Work request
From the data below, repeat exactly the lines from the line with "Record State := mkState" to the line with "mkState (bytecode s) (stack s) (objects s) (ip s) (heap", both included.

Data to examine
+ + +
(** * Krypton VM: stack machine with a tracked heap and a mark-and-sweep collector

    Shallow embedding of [src/config/end_stup.cpp]: the object system, the
    instruction set, [GarbageCollector], [KryptonVM], the [Assembler] and the
    program built in [main].

    - a [double] is an IEEE-754 binary64 number: Rocq's primitive [float];
    - a [GCObject*] is an address ([nat], [nullptr] is 0); the free store is a
      finite map from addresses to objects, [new] picks an unused non-null
      address and [delete] removes the cell;
    - a [std::vector] is a list in the vector's order ([push_back] appends at
      the end, [back] is the last element);
    - [int ip] is a [Z]; the conversion to [size_t] of the loop test and the
      overflow of [ip++] are written out;
    - [std::cout] is the list of lines written so far;
    - a member function is a state transformer that returns a value, throws a
      C++ exception, or has undefined behaviour. *)

From Stdlib Require Import Floats ZArith Lia.
From stdpp Require Import gmap strings list fin_maps.

Open Scope Z_scope.

(** ** 1. Data types and object system *)

Abbreviation ptr := nat (only parsing).
Definition nullptr : ptr := 0%nat.

(** The two concrete classes derived from [GCObject], with their [value]. *)
Inductive Payload :=
| NumberObj (value : float)
| StringObj (value : string).

(** A heap cell: the [marked] field of the [GCObject] base and the object of
    the derived class. *)
Record GCObject := mkGCObject { marked : bool; payload : Payload }.

Definition set_marked (b : bool) (o : GCObject) : GCObject :=
  {| marked := b; payload := payload o |}.

(** ** 2. Instruction set *)

Inductive OpCode :=
| OP_PUSH_NUM | OP_PUSH_STR | OP_ADD | OP_SUB | OP_MUL | OP_DIV
| OP_PRINT | OP_JUMP | OP_JUMP_IF_FALSE | OP_HALT.

(** [std::variant<double, std::string, int>] *)
Inductive Operand :=
| in_double (d : float)
| in_string (s : string)
| in_int (i : Z).

Record Instruction := mkInstruction { code : OpCode; operand : Operand }.

(** ** Machine state, exceptions, output *)

Inductive Exception :=
| runtime_error (what : string)
| bad_variant_access.

(** One line written to [std::cout]. *)
Inductive Line :=
| LineStarted                 (* --- Krypton VM Execution Started --- *)
| LinePrint (o : Payload)     (* >>> followed by the object's print() *)
| LineHalted                  (* [VM] Halted. *)
| LineGC.                     (* [GC] Collection cycle finished. *)

Record State := mkState {
  bytecode : list Instruction;   (* KryptonVM::bytecode *)
  stack : list ptr;              (* KryptonVM::stack *)
  objects : list ptr;            (* KryptonVM::gc.objects *)
  ip : Z;                        (* KryptonVM::ip *)
  heap : gmap nat GCObject;      (* the free store *)
  cout : list Line               (* std::cout *)
}.

Definition with_bytecode (p : list Instruction) (s : State) : State :=
  mkState p (stack s) (objects s) (ip s) (heap s) (cout s).
Definition with_stack (st : list ptr) (s : State) : State :=
  mkState (bytecode s) st (objects s) (ip s) (heap s) (cout s).
Definition with_objects (os : list ptr) (s : State) : State :=
  mkState (bytecode s) (stack s) os (ip s) (heap s) (cout s).
Definition with_ip (i : Z) (s : State) : State :=
  mkState (bytecode s) (stack s) (objects s) i (heap s) (cout s).
Definition with_heap (h : gmap nat GCObject) (s : State) : State :=
  mkState (bytecode s) (stack s) (objects s) (ip s) h (cout s).
Definition with_cout (c : list Line) (s : State) : State :=
  mkState (bytecode s) (stack s) (objects s) (ip s) (heap s) c.

(** Result of a member function: a value and the new state, an exception
    leaving the function with the state at the throw, or undefined behaviour. *)
Inductive Result (A : Type) :=
| Ok (a : A) (s : State)
| Throw (e : Exception) (s : State)
| UB.
Arguments Ok {A} a s.
Arguments Throw {A} e s.
Arguments UB {A}.

Definition M (A : Type) : Type := State -> Result A.

Definition ret {A} (a : A) : M A := fun s => Ok a s.

Definition bind {A B} (m : M A) (k : A -> M B) : M B := fun s =>
  match m s with
  | Ok a s' => k a s'
  | Throw e s' => Throw e s'
  | UB => UB
  end.

Notation "x <- m ;; k" := (bind m (fun x => k))
  (at level 20, m at level 99, k at level 200, only parsing).
Notation "m ;; k" := (bind m (fun _ => k))
  (at level 100, k at level 200, only parsing, right associativity).

Definition throw {A} (e : Exception) : M A := fun s => Throw e s.

Definition print_line (l : Line) : M unit := fun s =>
  Ok tt (with_cout (cout s ++ [l]) s).

(** ** 3. Garbage collector (mark and sweep) *)

(** [objects.push_back(obj)] *)
Definition track (obj : ptr) : M unit := fun s =>
  Ok tt (with_objects (objects s ++ [obj]) s).

(** Mark phase: [for (auto* root : roots) if (root) root->marked = true;]
    [None] is a write through a pointer to no live object. *)
Fixpoint mark (roots : list ptr) (h : gmap nat GCObject) : option (gmap nat GCObject) :=
  match roots with
  | [] => Some h
  | root :: rest =>
      if decide (root = nullptr) then mark rest h
      else match h !! root with
           | Some o => mark rest (<[root := set_marked true o]> h)
           | None => None
           end
  end.

(** Sweep phase, one iteration per element of [objects] from [begin()]: an
    unmarked object is deleted and erased from the vector, a marked one has
    its mark reset and stays. Returns the vector and the free store at the
    end of the loop; [None] is a read through a pointer to no live object. *)
Fixpoint sweep (objs : list ptr) (h : gmap nat GCObject)
  : option (list ptr * gmap nat GCObject) :=
  match objs with
  | [] => Some ([], h)
  | it :: rest =>
      match h !! it with
      | None => None
      | Some o =>
          if negb (marked o) then sweep rest (delete it h)
          else match sweep rest (<[it := set_marked false o]> h) with
               | Some (kept, h') => Some (it :: kept, h')
               | None => None
               end
      end
  end.

(** [GarbageCollector::collect(std::vector<GCObject*>& roots)] *)
Definition collect (roots : list ptr) : M unit := fun s =>
  match mark roots (heap s) with
  | None => UB
  | Some h1 =>
      match sweep (objects s) h1 with
      | None => UB
      | Some (objs, h2) =>
          print_line LineGC (with_heap h2 (with_objects objs s))
      end
  end.

(** [GarbageCollector::~GarbageCollector]:
    [for (auto* obj : objects) delete obj;]. [delete] of a null pointer does
    nothing; [None] is a [delete] of a pointer to no live object. *)
Fixpoint destroy (objs : list ptr) (h : gmap nat GCObject)
  : option (gmap nat GCObject) :=
  match objs with
  | [] => Some h
  | obj :: rest =>
      if decide (obj = nullptr) then destroy rest h
      else match h !! obj with
           | Some _ => destroy rest (delete obj h)
           | None => None
           end
  end.

(** ** 4. The virtual machine *)

(** [new T(...)]: a cell at an address that is neither null nor in use, with
    [marked = false] from the default member initialiser. *)
Definition new_addr (h : gmap nat GCObject) : ptr := fresh ({[nullptr]} ∪ dom h).

Definition new_ (o : Payload) : M ptr := fun s =>
  let p := new_addr (heap s) in
  Ok p (with_heap (<[p := mkGCObject false o]> (heap s)) s).

(** [KryptonVM::push] *)
Definition push (obj : ptr) : M unit := fun s =>
  track obj (with_stack (stack s ++ [obj]) s).

(** [KryptonVM::pop] *)
Definition pop : M ptr := fun s =>
  match last (stack s) with
  | None => Throw (runtime_error "Stack Underflow") s
  | Some obj => Ok obj (with_stack (removelast (stack s)) s)
  end.

(** [KryptonVM::loadProgram] *)
Definition loadProgram (program : list Instruction) (s : State) : State :=
  with_bytecode program s.

(** [std::get<double>] and [std::get<std::string>] on the operand. *)
Definition get_double (v : Operand) : M float :=
  match v with in_double d => ret d | _ => throw bad_variant_access end.
Definition get_string (v : Operand) : M string :=
  match v with in_string t => ret t | _ => throw bad_variant_access end.

(** [static_cast<NumberObj*>(p)->value]: reading a [StringObj] (or a dead
    cell) as a [NumberObj] is undefined. *)
Definition number_value (p : ptr) : M float := fun s =>
  match heap s !! p with
  | Some (mkGCObject _ (NumberObj v)) => Ok v s
  | _ => UB
  end.

(** [std::cout << ">>> "; obj->print(); std::cout << std::endl;] *)
Definition print_obj (p : ptr) : M unit := fun s =>
  match heap s !! p with
  | Some o => print_line (LinePrint (payload o)) s
  | None => UB
  end.

(** How the [switch] is left: by [break], or by the [return] of [OP_HALT]. *)
Inductive Flow := Break | Return.

(** The [switch (inst.code)] of [run]. *)
Definition exec (inst : Instruction) : M Flow :=
  match code inst with
  | OP_PUSH_NUM =>
      d <- get_double (operand inst) ;;
      o <- new_ (NumberObj d) ;;
      push o ;;
      ret Break
  | OP_PUSH_STR =>
      t <- get_string (operand inst) ;;
      o <- new_ (StringObj t) ;;
      push o ;;
      ret Break
  | OP_ADD =>
      b <- pop ;;
      a <- pop ;;
      va <- number_value a ;;
      vb <- number_value b ;;
      o <- new_ (NumberObj (va + vb)%float) ;;
      push o ;;
      ret Break
  | OP_PRINT =>
      obj <- pop ;;
      print_obj obj ;;
      ret Break
  | OP_HALT =>
      print_line LineHalted ;;
      ret Return
  | _ => ret Break
  end.

Definition INT_MAX : Z := 2147483647.

(** Conversion of the [int] to [size_t] in [ip < bytecode.size()] and in
    [bytecode[ip]]. *)
Definition to_size_t (i : Z) : Z := i mod 2 ^ 64.

Definition size (s : State) : Z := Z.of_nat (length (bytecode s)).

(** [ip < bytecode.size()] *)
Definition in_program (s : State) : bool := to_size_t (ip s) <? size s.

(** [const auto& inst = bytecode[ip];] *)
Definition fetch : M Instruction := fun s =>
  match bytecode s !! Z.to_nat (to_size_t (ip s)) with
  | Some inst => Ok inst s
  | None => UB
  end.

(** [ip++]: signed overflow is undefined. *)
Definition incr_ip : M unit := fun s =>
  if decide (ip s = INT_MAX) then UB else Ok tt (with_ip (ip s + 1) s).

(** [if (ip % 5 == 0) gc.collect(stack);] *)
Definition maybe_collect : M unit := fun s =>
  if Z.rem (ip s) 5 =? 0 then collect (stack s) s else Ok tt s.

(** The body of the [while] loop. *)
Definition loop_body : M Flow :=
  inst <- fetch ;;
  f <- exec inst ;;
  match f with
  | Return => ret Return
  | Break => incr_ip ;; maybe_collect ;; ret Break
  end.

(** The [while] loop, at most [fuel] tests of its condition; [None] when the
    fuel is used up. *)
Fixpoint run_loop (fuel : nat) (s : State) : option (Result unit) :=
  match fuel with
  | O => None
  | S fuel' =>
      if in_program s then
        match loop_body s with
        | Ok Break s' => run_loop fuel' s'
        | Ok Return s' => Some (Ok tt s')
        | Throw e s' => Some (Throw e s')
        | UB => Some UB
        end
      else Some (Ok tt s)
  end.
+ + +
Task result
Record State := mkState {
  bytecode : list Instruction;   (* KryptonVM::bytecode *)
  stack : list ptr;              (* KryptonVM::stack *)
  objects : list ptr;            (* KryptonVM::gc.objects *)
  ip : Z;                        (* KryptonVM::ip *)
  heap : gmap nat GCObject;      (* the free store *)
  cout : list Line               (* std::cout *)
}.

Definition with_bytecode (p : list Instruction) (s : State) : State :=
  mkState p (stack s) (objects s) (ip s) (heap s) (cout s).
Definition with_stack (st : list ptr) (s : State) : State :=
  mkState (bytecode s) st (objects s) (ip s) (heap s) (cout s).
Definition with_objects (os : list ptr) (s : State) : State :=
  mkState (bytecode s) (stack s) os (ip s) (heap s) (cout s).
Definition with_ip (i : Z) (s : State) : State :=
  mkState (bytecode s) (stack s) (objects s) i (heap s) (cout s).
Definition with_heap (h : gmap nat GCObject) (s : State) : State :=
  mkState (bytecode s) (stack s) (objects s) (ip s) h (cout s).
Definition with_cout (c : list Line) (s : State) : State :=
  mkState (bytecode s) (stack s) (objects s) (ip s) (heap s) c.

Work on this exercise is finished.